Set out exactly every line of the entries below, starting at the line that holds "erewrite repr_cache0 by" and stopping after the line that holds "(** ** Multi-byte reads are little-endian *)".
━━━ Information given
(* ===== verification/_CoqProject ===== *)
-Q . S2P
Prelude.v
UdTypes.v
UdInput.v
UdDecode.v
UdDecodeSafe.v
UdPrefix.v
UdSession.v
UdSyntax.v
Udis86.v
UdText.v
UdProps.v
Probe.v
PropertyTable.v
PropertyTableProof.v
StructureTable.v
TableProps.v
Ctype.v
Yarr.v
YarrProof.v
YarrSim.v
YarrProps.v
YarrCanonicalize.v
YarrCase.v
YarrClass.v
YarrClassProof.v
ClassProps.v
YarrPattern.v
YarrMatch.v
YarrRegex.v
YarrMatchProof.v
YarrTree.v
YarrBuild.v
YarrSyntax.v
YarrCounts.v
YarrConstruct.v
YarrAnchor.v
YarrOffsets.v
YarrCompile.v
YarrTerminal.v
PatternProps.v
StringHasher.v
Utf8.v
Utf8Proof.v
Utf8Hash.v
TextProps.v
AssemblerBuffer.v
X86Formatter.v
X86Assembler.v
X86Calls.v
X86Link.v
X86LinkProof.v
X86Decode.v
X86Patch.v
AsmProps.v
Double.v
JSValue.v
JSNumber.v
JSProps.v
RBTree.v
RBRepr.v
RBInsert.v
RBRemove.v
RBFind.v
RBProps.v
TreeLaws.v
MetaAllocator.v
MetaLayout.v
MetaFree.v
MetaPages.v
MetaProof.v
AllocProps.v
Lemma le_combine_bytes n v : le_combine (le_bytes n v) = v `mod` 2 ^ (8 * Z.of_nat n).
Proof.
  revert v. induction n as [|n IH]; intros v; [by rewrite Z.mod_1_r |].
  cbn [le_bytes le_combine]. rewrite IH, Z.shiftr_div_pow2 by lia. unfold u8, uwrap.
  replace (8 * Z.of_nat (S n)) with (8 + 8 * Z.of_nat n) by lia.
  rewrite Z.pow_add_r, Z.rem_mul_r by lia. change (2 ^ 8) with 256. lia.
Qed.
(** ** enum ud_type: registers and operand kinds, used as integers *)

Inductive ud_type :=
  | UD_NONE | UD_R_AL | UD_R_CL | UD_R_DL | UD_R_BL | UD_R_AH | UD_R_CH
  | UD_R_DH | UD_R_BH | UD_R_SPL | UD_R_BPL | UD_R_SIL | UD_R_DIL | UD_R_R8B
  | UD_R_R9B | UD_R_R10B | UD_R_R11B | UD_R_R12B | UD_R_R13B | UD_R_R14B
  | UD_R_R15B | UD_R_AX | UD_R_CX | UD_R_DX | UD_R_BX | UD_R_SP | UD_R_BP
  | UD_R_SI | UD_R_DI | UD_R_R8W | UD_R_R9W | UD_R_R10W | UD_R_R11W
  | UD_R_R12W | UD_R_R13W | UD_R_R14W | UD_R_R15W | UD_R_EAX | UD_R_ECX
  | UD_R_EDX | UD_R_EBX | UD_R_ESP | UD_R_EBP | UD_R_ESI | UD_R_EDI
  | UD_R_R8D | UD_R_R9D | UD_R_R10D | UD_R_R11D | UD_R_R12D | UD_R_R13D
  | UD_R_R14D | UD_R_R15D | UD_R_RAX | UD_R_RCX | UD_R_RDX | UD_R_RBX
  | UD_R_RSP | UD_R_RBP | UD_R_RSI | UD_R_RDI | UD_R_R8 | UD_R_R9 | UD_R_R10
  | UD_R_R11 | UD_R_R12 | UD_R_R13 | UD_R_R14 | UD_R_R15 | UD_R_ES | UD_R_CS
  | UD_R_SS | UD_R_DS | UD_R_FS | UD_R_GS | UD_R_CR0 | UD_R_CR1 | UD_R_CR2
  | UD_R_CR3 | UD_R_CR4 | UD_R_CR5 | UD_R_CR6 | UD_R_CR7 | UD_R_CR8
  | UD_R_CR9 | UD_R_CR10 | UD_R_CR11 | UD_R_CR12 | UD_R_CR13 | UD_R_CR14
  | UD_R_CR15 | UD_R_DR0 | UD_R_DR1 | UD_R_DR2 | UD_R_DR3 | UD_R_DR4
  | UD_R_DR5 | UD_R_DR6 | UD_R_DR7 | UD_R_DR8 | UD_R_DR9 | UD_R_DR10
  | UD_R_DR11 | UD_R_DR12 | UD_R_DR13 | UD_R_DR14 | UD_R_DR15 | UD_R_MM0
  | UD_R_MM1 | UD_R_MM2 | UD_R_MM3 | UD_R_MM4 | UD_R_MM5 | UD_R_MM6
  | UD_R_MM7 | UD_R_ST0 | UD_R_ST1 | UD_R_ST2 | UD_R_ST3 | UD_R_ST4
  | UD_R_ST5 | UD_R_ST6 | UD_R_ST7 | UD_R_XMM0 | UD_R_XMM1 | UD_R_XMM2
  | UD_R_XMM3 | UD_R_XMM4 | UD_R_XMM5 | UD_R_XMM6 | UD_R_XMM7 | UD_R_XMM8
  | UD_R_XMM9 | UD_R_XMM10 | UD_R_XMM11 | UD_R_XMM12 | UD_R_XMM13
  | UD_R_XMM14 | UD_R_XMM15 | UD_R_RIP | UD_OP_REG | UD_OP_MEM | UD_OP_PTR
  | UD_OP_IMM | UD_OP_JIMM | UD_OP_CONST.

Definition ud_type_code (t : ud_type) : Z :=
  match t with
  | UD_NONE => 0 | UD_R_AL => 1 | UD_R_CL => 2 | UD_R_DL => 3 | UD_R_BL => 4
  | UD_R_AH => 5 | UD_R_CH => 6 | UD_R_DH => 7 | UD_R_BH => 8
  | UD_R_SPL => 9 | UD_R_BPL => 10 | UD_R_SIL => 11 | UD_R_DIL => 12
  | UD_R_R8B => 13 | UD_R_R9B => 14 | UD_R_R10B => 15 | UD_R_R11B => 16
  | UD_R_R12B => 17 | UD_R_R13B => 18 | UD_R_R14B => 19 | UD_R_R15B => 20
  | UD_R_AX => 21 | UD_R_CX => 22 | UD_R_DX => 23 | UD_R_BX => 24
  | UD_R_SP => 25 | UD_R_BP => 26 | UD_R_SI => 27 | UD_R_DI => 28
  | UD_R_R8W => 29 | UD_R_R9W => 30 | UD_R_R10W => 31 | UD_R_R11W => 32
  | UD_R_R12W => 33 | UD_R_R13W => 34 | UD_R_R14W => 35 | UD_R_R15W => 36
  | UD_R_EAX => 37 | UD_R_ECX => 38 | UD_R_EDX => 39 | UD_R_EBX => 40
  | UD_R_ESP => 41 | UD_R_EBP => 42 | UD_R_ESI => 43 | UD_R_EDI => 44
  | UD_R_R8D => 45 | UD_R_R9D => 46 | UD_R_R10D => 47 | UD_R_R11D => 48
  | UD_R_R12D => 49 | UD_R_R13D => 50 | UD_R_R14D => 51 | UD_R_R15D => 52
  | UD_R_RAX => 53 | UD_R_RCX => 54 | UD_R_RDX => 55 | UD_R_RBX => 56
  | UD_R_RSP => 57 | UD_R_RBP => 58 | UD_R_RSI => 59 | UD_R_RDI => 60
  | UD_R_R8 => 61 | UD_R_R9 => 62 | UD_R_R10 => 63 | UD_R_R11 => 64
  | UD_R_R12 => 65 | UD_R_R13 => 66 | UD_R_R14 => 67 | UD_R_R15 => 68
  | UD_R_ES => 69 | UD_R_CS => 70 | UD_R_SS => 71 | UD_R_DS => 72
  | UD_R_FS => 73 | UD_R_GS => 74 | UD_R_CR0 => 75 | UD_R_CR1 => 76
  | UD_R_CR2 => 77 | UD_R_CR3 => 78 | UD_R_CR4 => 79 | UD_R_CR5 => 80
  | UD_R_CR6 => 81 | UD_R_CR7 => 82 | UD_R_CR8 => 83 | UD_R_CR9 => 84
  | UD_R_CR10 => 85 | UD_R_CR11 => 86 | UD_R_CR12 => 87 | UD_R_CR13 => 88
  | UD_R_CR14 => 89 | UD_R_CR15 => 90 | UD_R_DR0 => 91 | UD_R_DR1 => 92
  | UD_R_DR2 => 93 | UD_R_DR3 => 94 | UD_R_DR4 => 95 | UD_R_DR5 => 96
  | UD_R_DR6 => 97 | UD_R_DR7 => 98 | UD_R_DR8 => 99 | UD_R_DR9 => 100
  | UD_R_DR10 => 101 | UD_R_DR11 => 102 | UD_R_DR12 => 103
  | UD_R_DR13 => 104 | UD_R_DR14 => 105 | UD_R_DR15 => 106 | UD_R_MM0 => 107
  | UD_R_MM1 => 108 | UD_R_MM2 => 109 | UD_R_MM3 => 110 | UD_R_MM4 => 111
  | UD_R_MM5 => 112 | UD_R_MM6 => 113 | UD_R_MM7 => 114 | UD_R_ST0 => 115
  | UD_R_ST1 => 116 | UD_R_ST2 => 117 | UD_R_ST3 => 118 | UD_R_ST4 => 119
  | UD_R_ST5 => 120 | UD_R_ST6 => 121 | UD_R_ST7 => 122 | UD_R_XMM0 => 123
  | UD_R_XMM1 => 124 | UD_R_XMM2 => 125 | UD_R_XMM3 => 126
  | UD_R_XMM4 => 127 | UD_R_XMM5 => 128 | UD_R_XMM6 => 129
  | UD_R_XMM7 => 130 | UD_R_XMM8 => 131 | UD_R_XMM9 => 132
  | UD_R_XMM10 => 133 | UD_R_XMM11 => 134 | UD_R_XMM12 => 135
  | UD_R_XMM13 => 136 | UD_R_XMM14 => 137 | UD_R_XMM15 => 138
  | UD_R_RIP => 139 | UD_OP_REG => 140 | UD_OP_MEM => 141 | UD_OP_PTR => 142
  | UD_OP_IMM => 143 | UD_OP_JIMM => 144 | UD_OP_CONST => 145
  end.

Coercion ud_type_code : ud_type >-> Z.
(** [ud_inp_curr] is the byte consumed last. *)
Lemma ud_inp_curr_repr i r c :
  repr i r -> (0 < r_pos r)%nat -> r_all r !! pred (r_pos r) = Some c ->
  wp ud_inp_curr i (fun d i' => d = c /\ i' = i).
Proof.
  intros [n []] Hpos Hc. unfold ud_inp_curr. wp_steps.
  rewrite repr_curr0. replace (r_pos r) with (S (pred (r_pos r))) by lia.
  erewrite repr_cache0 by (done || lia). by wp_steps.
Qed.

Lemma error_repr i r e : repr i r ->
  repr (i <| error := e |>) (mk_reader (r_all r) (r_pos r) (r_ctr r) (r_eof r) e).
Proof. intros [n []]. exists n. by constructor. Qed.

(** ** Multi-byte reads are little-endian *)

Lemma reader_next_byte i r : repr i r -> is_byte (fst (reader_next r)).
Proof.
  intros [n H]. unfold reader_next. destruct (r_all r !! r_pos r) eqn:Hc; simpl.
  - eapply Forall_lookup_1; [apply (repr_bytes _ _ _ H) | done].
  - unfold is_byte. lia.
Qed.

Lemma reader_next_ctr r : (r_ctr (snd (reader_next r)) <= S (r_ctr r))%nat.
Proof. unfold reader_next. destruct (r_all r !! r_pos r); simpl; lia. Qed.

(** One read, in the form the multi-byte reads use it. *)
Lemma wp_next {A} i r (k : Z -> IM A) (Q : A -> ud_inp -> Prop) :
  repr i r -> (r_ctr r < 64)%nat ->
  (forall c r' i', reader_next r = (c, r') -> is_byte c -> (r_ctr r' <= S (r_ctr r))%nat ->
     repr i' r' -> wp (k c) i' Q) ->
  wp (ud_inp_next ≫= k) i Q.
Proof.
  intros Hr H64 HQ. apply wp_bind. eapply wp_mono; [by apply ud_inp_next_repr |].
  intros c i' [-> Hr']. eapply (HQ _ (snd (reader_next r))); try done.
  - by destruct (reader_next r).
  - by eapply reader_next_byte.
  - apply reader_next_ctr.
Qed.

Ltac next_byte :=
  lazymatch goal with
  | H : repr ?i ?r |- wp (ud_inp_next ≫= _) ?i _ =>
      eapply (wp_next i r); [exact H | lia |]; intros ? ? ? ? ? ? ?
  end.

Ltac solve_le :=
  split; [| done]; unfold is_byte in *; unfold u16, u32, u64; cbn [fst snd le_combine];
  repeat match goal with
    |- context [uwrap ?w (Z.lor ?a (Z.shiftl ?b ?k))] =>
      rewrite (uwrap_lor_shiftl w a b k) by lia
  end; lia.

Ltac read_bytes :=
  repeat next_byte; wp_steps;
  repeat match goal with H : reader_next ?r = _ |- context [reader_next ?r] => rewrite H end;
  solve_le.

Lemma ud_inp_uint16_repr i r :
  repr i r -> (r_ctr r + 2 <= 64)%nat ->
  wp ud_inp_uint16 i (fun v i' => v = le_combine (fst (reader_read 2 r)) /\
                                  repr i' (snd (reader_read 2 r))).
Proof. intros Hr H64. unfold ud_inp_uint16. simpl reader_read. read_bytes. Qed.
━━━━━━
Answer to the exercise:
  erewrite repr_cache0 by (done || lia). by wp_steps.
Qed.

Lemma error_repr i r e : repr i r ->
  repr (i <| error := e |>) (mk_reader (r_all r) (r_pos r) (r_ctr r) (r_eof r) e).
Proof. intros [n []]. exists n. by constructor. Qed.

(** ** Multi-byte reads are little-endian *)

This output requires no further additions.